____ Available records
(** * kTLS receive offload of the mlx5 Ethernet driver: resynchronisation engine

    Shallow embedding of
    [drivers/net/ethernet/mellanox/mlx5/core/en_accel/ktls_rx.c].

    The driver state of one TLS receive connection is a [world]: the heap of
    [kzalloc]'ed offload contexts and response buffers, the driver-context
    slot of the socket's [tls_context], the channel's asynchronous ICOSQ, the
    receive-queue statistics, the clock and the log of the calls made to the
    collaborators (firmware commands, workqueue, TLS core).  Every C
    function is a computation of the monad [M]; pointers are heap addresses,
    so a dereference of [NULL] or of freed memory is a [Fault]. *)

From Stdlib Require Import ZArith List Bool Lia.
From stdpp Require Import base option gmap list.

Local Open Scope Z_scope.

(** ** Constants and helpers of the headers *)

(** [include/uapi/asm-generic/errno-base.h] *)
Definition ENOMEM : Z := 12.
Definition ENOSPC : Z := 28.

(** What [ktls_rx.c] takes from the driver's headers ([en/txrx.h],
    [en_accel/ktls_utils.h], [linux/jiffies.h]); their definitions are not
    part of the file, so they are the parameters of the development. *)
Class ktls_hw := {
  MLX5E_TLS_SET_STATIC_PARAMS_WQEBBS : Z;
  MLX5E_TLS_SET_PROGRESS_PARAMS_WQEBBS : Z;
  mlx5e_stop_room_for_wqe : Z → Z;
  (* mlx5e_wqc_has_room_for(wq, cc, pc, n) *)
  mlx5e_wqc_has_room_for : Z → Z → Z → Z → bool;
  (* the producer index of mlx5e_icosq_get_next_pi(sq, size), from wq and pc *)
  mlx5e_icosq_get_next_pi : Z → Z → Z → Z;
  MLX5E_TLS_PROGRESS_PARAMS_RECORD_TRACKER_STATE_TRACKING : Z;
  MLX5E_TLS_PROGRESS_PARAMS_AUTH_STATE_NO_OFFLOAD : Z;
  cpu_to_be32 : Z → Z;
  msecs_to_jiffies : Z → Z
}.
________
### [What is required]
Every line above that holds the string "core" should be returned.

### [Final answer]
    [drivers/net/ethernet/mellanox/mlx5/core/en_accel/ktls_rx.c].
    collaborators (firmware commands, workqueue, TLS core).  Every C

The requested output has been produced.